Wreath and coil and spiral followed each other ; the darkness outside pressed close round the glowing room balanced up there among the chimney-pots. The wind rose and howled among them, the rain beat down on the roof. But Chance did not notice it ; he did not even distinguish from among the patter of raindrops the tinkling, tripping notes of a harp picking out a melody from Mozart down below in the street. For the room was so securely shut in to itself, it so hugged itself, delighted in itself, that he was as much imprisoned by it as if he were smothered in roses at a banquet of Heliogabalus.
At this florid fancy, alien to his imagination, a sudden spurt of annoyance shook him, breaking up the mood of white content into a hundred different-coloured splinters, personal, inquisitive, possessive, suspicious, and among these jagged ends of desire and rivalry he recognized himself.
That sudden sharp antagonism was his first and last clear thought before he fell asleep or believed afterwards for explanation that he slept. For then it seemed to him that as midnight struck and Le Coche shut up his shop, that master-spirit, set free, strode out into the darkness and brandished the long and supple knife that had reminded him of Harlequin’s lathe.

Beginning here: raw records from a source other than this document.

Lemma span_apart v path a x b y : value_at v path a x b → json_value y → ∀ q s e, apart path q →
  spanAt v 0 q = Some (s, e) →
  ∃ s' e', spanAt (a ++ y ++ b) 0 q = Some (s', e') ∧ moved a x y s e s' e'.
Proof.
  intros H Hy. induction H as [v Hv|inner ms1 m ms2 path a x b Hin Hms Hn Hat IH|es1 e0 es2 path a x b Hes Hat IH];
    intros [|el q] s e Hap Hs; try done; cbn [apart] in Hap.
  - destruct el as [k|i]; [|done]. pose proof (value_at_split _ _ _ _ _ Hat) as Hsp.
    rewrite (replace_member inner ms1 m ms2 a x b) by done.
    pose proof (value_at_value _ _ _ _ _ (value_at_replace _ _ _ _ _ _ Hat Hy)) as [Hv _].
    pose proof (replace_wf_members ms1 m _ ms2 Hv Hms) as Hms'.
    assert (Hlen : length (toMember ms1 m ++ a) = length (lbrace :: (lead ms1 ++ m_pre m ++ keyPart m) ++ a))
      by (unfold toMember; norm_length; lia).
    destruct (decide (k = name m)) as [->|Hk].
    + destruct Hap as [|Hap]; [done|]. apply (spanAt_member _ _ _ _ _ Hin Hms Hn) in Hs as (s0 & t0 & Hs & -> & ->).
      destruct (IH q s0 t0 Hap Hs) as (s' & t' & Hs' & Hm). eexists _, _. split.
      * apply (spanAt_member inner ms1 (replaceValue m (a ++ y ++ b)) ms2 q Hin Hms' Hn). eauto.
      * apply (moved_inside (toMember ms1 m)) in Hm. revert Hm. unfold moved. rewrite !length_app in *. rewrite <- Hlen. done.
    + assert (∃ k1 m' k2, ms1 ++ m :: ms2 = k1 ++ m' :: k2 ∧ name m' = k ∧ k ∉ name <$> k2) as (k1 & m' & k2 & He & <- & Hni).
      { rewrite (spanAt_key _ [] _ _ [] _ _ Hin Hms) in Hs by (by rewrite app_nil_r).
        destruct (lastStart k _ _ None) eqn:El; [|done]. by destruct (lastStart_split _ _ _ _ _ El) as [[_ ?]|]. }
      apply (member_apart inner ms1 m ms2 _ k1 m' k2); try done.
      * intros El. apply (f_equal (lookup (length ms1))) in He. rewrite list_lookup_middle in He by done.
        rewrite list_lookup_middle in He by done. congruence.
      * rewrite Hsp. norm_length. lia.
      * rewrite Hsp. rewrite <- Hlen, (length_app _ x), <- Hlen. norm_length. lia.
  - destruct el as [k|i]; [done|]. pose proof (value_at_split _ _ _ _ _ Hat) as Hsp.
    rewrite (replace_element es1 e0 es2 a x b) by done.
    pose proof (value_at_value _ _ _ _ _ (value_at_replace _ _ _ _ _ _ Hat Hy)) as [Hv _].
    pose proof (replace_wf_elements es1 e0 _ es2 Hv Hes) as Hes'.
    assert (Hlen : length (toElement es1 e0 ++ a) = length (lbracket :: (elements_lead es1 ++ e0.1.1) ++ a))
      by (unfold toElement; norm_length; lia).
    destruct (decide (i = Z.of_nat (length es1))) as [->|Hi].
    + destruct Hap as [|Hap]; [done|]. apply (spanAt_element _ _ _ _ Hes) in Hs as (s0 & t0 & Hs & -> & ->).
      destruct (IH q s0 t0 Hap Hs) as (s' & t' & Hs' & Hm). eexists _, _. split.
      * apply (spanAt_element es1 (e0.1.1, a ++ y ++ b, e0.2) es2 q Hes'). eauto.
      * apply (moved_inside (toElement es1 e0)) in Hm. revert Hm. unfold moved. rewrite !length_app in *. rewrite <- Hlen. done.
    + assert (∃ k1 e' k2, es1 ++ e0 :: es2 = k1 ++ e' :: k2 ∧ i = Z.of_nat (length k1)) as (k1 & e' & k2 & He & ->).
      { rewrite (spanAt_index _ [] _ [] _ _ Hes) in Hs by (by rewrite ?app_nil_r || by destruct es1).
        destruct (nthStart i 0 _ _) eqn:El; [|done]. destruct (nthStart_split _ _ _ _ _ El) as (k1 & e' & k2 & -> & ->).
        by exists k1, e', k2. }
      apply (element_apart es1 e0 es2 _ k1 e' k2); try done.
      * lia.
      * rewrite Hsp. norm_length. lia.
      * rewrite Hsp. rewrite <- Hlen, (length_app _ x), <- Hlen. norm_length. lia.
Qed.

Like Harlequin he passed along the street, striking at each door, and it opened to reveal, not the present occupants, but those who had lived there most and had set the impress of their ardent spirits on the rooms that held them.
He came up the steps of Number 39 and up the stairs, and in response to his rap at the ground floor sitting-room, two servants in streamered caps and bellying skirts passed in and out bearing trays of heavy steaming food to the dining-room.
He struck at the first floor, and the crowded coloured room that Chance had seen that afternoon nearly a year ago when the Girls Below had called him in to their party, was dark and empty, except for a hunched figure who sat waiting for nothing by the fire.
He struck at the second floor and the Jimmys disappeared, and there by the window, drawing back the heavy curtain with one hand, stood a gaunt woman with stark, frizzed hair, looking out at a young man in khaki who was going away and would never come back.
He came up to the top floor and struck with all his force against the door, so much that Chance wondered why it did not wake him. But it only did not do so because of the two who were in possession of the room.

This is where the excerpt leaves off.